Comment 21 for bug 1323277

Revision history for this message
Aleksandr Didenko (adidenko) wrote : Re: vip__management recovered with error

When you put br-mgmt down, you literally remove the controller from the cluster, because it can't comunicate with any other node via management network anymore. So commands like "crm_mon -1" on node-1 unfortunately provide no useful info as well as pacemaker logs. All the corosync checks, "nova service-list", etc should be performed on any other remaining controller.

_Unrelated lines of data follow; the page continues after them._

Lemma wp_next {A} (m : M A) (f : A -> bool) (dead1 dead2 dead : t -> Prop) log s log1 s1 :
  Inv log s -> room s -> went false dead1 log s log1 s1 -> stable dead1 ->
  (Inv log1 s1 -> room s1 -> wp m (fun a => went (f a) dead2 log1 s1) log1 s1) ->
  (forall s, dead1 s -> dead2 s -> dead s) ->
  wp m (fun a => went (f a) dead log s) log1 s1.
Proof.
  intros I Hr [I1 [W1 W2]] Hs Hm Hd. eapply wp_mono; [apply Hm; [done|exact (room_still _ _ _ _ I I1 W1 Hr)]|].
  intros a log2 s2 W. eapply went_still; [exact W1|]. destruct W as [I2 W]. split; [done|]. destruct (f a); [done|].
  destruct W as [W3 W4]. split; [done|]. intros Ha. apply Hd; [|by apply W4]. eapply Hs; [exact W3|by apply W2].
Qed.

Lemma went_nothing (dead : t -> Prop) log s : Inv log s -> dead s -> went false dead log s log s.
Proof. intros I D. split; [done|]. split; [apply still_refl|done]. Qed.

Lemma went_cursor b dead log s log' s' s'' :
  same s' s'' -> went true dead log s log' s' -> went true b log s log' s''.
Proof. intros H [I W]. split; [by eapply same_Inv|done]. Qed.

Lemma node_workers_spec node workers : forall log s, Inv log s -> room s ->
  wp (node_workers c v link node workers)
    (fun b => went b (fun s' => forall w, w ∈ workers -> none issuable node w s') log s) log s.
Proof.
  induction workers as [|w workers IH]; intros log s I Hr; cbn [node_workers].
  { apply wp_ret, went_nothing; [done|]. intros w Hw. by apply elem_of_nil in Hw. }
  assert (forall log1 s1, went false (none issuable node w) log s log1 s1 ->
    wp (node_workers c v link node workers)
      (fun b => went b (fun s' => forall w', w' ∈ w :: workers -> none issuable node w' s') log s) log1 s1) as Hnext.
  { intros log1 s1 W. eapply (wp_next _ (fun b => b)); [done|done|exact W|apply none_stable, issuable_choice|apply IH|].
    intros s2 H1 H2 w' [->|Hw]%elem_of_cons; [done|by apply H2]. }
  wp_state. destruct (queue node w s) as [|p q] eqn:E; wp_fold.
  { apply Hnext, went_nothing; [done|]. intros p Hp. rewrite E in Hp. by apply elem_of_nil in Hp. }
  apply wp_bind. eapply wp_mono; [by apply tryIssueFromQueue_spec|]. intros [|] log1 s1 W; [|by apply Hnext].
  apply wp_bind, wp_update, wp_ret. eapply went_cursor; [|exact W]. by unfold same; split_and!.
Qed.

Lemma cyclic_elem start n i : 0 < n -> 0 <= i < n -> i ∈ cyclic start n.
Proof.
  intros Hn Hi. unfold cyclic. apply list_elem_of_fmap. exists ((i - start) mod n). split.
  - rewrite Z.add_mod_idemp_r by lia. replace (start + (i - start)) with i by lia. by rewrite Z.mod_small.
  - apply elem_of_seqZ. pose proof (Z.mod_pos_bound (i - start) n Hn). lia.
Qed.

(** No panel of these queues passes [ok]. *)
Definition none_of (ok : t -> PendingTransfer -> bool) (nodes workers : list Z) (s : t) : Prop :=
  forall n w, n ∈ nodes -> w ∈ workers -> none ok n w s.
Lemma none_of_stable ok nodes workers : choice ok -> stable (none_of ok nodes workers).
Proof. intros C log s log' s' S H n w Hn Hw. eapply none_stable; [done|exact S|by apply H]. Qed.
Lemma none_of_cons ok n nodes workers s :
  (forall w, w ∈ workers -> none ok n w s) -> none_of ok nodes workers s -> none_of ok (n :: nodes) workers s.
Proof. intros H1 H2 n' w [->|Hn]%elem_of_cons Hw; [by apply H1|by apply H2]. Qed.

Lemma first_node_spec nodes : forall log s, Inv log s -> room s ->
  wp (first_node c v link nodes) (fun b => went b (none_of issuable nodes (seqZ 0 workerCount)) log s) log s.
Proof.
  induction nodes as [|n nodes IH]; intros log s I Hr; cbn [first_node].
  { apply wp_ret, went_nothing; [done|]. intros n w Hn. by apply elem_of_nil in Hn. }
  wp_state. wp_fold. apply wp_bind. eapply wp_mono; [by apply node_workers_spec|]. intros [|] log1 s1 W; [by apply wp_ret|].
  eapply (wp_next _ (fun b => b)); [done|done|exact W| |apply IH|].
  - intros ???? S H w Hw. eapply none_stable; [apply issuable_choice|exact S|by apply H].
  - intros s2 H1 H2. apply none_of_cons; [|done]. intros w Hw%elem_of_seqZ. apply H1, cyclic_elem; unfold workerCount in *; lia.
Qed.

(** The turns of the round robin over the workers. *)

Lemma slot_nodes_spec worker slot bundle nodes : forall log s, Inv log s -> room s ->
  wp (slot_nodes c v link worker slot bundle nodes)
    (fun a => went (some a) (none_of (wanted slot bundle) nodes [worker]) log s) log s.
Proof.
  pose proof (wanted_choice slot bundle) as C.
  induction nodes as [|n nodes IH]; intros log s I Hr; cbn [slot_nodes].
  { apply wp_ret, (went_nothing _ log s); [done|]. intros n w Hn. by apply elem_of_nil in Hn. }
  pose proof (choose_spec _ n worker log s C I Hr) as H. wp_state.
  destruct (scan _ _ _ _ _) as [q chosen]; wp_fold.
  apply wp_bind, wp_update, wp_bind. eapply wp_mono; [exact H|]. intros [p|] log1 s1 W.
  - apply wp_bind, wp_update, wp_ret. eapply went_cursor; [|exact W]. by unfold same; split_and!.
  - eapply wp_next; [done|done|exact W|by apply none_stable|apply IH|].
    intros s2 H1 H2. apply none_of_cons; [|done]. by intros w ->%list_elem_of_singleton.
Qed.

Definition all_nodes : list Z := seqZ 0 (numMemoryNodes_ c).
Definition all_workers : list Z := seqZ 0 workerCount.

Lemma nodeCount_eq log s : Inv log s -> nodeCount s = Z.max 0 (numMemoryNodes_ c).
Proof. intros I. unfold nodeCount. rewrite (so_nodes _ _ _ _ (i_sound _ _ I)). lia. Qed.
Lemma all_cyclic start n log s : Inv log s -> n ∈ all_nodes -> n ∈ cyclic start (nodeCount s).
Proof. intros I Hn%elem_of_seqZ. apply cyclic_elem; rewrite (nodeCount_eq _ _ I); lia. Qed.

Lemma slot_spec worker slot bundle log s : Inv log s -> room s ->
  wp (tryIssueSlotFromWorker c v link worker slot bundle)
    (fun a => went (some a) (none_of (wanted slot bundle) all_nodes [worker]) log s) log s.
Proof.
  intros I Hr. unfold tryIssueSlotFromWorker. wp_state. wp_fold. eapply wp_mono; [by apply slot_nodes_spec|].
  intros a log' s' W. eapply went_dead; [|exact W]. intros _ _ H n w Hn Hw. apply H; [|done]. by eapply all_cyclic.
Qed.

Lemma slot_further worker slot bundle log s : Inv log s ->
  wp (if_budget c None (tryIssueSlotFromWorker c v link worker slot bundle)) (fun _ => further log) log s.
Proof.
  intros I. unfold if_budget. wp_state. destruct (hasIssueBudget c s) eqn:Hr; wp_fold; [|by apply wp_ret].
  eapply wp_mono; [apply slot_spec; [done|by apply Z.ltb_lt]|]. intros a log' s' W. exact (went_further _ _ _ _ _ _ W).
Qed.
Lemma further_trans log log1 s1 log2 s2 : further log log1 s1 -> further log1 log2 s2 -> further log log2 s2.
Proof. intros [_ H1] [I H2]. split; [done|lia]. Qed.

Lemma quantum_spec fuel worker seq : forall log s, Inv log s ->
  wp (quantum c v link fuel worker seq) (fun _ => further log) log s.
Proof.
  induction fuel as [|fuel IH]; intros log s I; cbn [quantum]; [by apply wp_ret|].
  unfold if_budget at 1. wp_state. destruct (hasIssueBudget c s) eqn:Hr; wp_fold; [|by apply wp_ret].
  apply wp_bind. eapply wp_mono; [apply slot_spec; [done|by apply Z.ltb_lt]|]. intros a log1 s1 W%went_further.
  apply wp_bind. eapply wp_mono; [apply slot_further, W|]. intros b log2 s2 F. pose proof (further_trans _ _ _ _ _ W F) as F2.
  assert (wp (quantum c v link fuel worker seq) (fun _ => further log) log2 s2) as Hrec.
  { eapply wp_mono; [apply IH, F|]. intros ? log3 s3 F3. exact (further_trans _ _ _ _ _ F2 F3). }
  destruct a, b; [done|done|done|by apply wp_ret].
Qed.

Lemma if_budget_room {A} (d : A) (m : M A) Q log s : room s -> wp m Q log s -> wp (if_budget c d m) Q log s.
Proof.
  intros Hr H. unfold if_budget. wp_state. assert (hasIssueBudget c s = true) as -> by by apply Z.ltb_lt. by wp_fold.
Qed.

Definition idle (worker : Z) (s : t) : Prop :=
  none_of (wanted 0 None) all_nodes [worker] s /\ none_of (wanted 1 None) all_nodes [worker] s.
Lemma idle_stable worker : stable (idle worker).
Proof. intros ???? S [H1 H2]. by split; (eapply none_of_stable; [apply wanted_choice|exact S|]). Qed.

I've checked the snapshot and I see the following records in node-2 crmd.log:

2014-07-04T13:53:35.982239+00:00 warning: warning: reap_dead_nodes: Our DC node (node-1.test.domain.local) left the cluster
2014-07-04T13:53:38.941189+00:00 notice: notice: te_rsc_command: Initiating action 15: start vip__management_old_start_0 on node-2.test.domain.local (local)
2014-07-04T13:53:38.941189+00:00 notice: notice: te_rsc_command: Initiating action 17: start vip__public_old_start_0 on node-4.test.domain.local
2014-07-04T13:53:40.111458+00:00 notice: notice: process_lrm_event: LRM operation vip__management_old_start_0 (call=159, rc=0, cib-update=108, confirmed=true) ok

node-4 crmd.log:

2014-07-04T13:53:35.982245+00:00 warning: warning: reap_dead_nodes: Our DC node (node-1.test.domain.local) left the cluster
2014-07-04T13:53:39.954750+00:00 notice: notice: process_lrm_event: LRM operation vip__public_old_start_0 (call=155, rc=0, cib-update=80, confirmed=true) ok

Also I can see the following in node-4 netstat output (management_vip: 10.108.2.2):

tcp 0 0 10.108.2.6:46448 10.108.2.2:3306 ESTABLISHED 29702/python
tcp 0 0 10.108.2.6:46451 10.108.2.2:3306 ESTABLISHED 4500/python
tcp 0 0 10.108.2.6:39112 10.108.2.2:3306 ESTABLISHED 2058/python
tcp 0 0 10.108.2.6:46879 10.108.2.2:3306 ESTABLISHED 30656/python

So it looks like both vips were successfully migrated to other controllers and node-4 was even able to connect to mysql via management_vip.

If by any chance you still have this env around or you're able to reproduce the issue, please let me know so I could check it on the live env.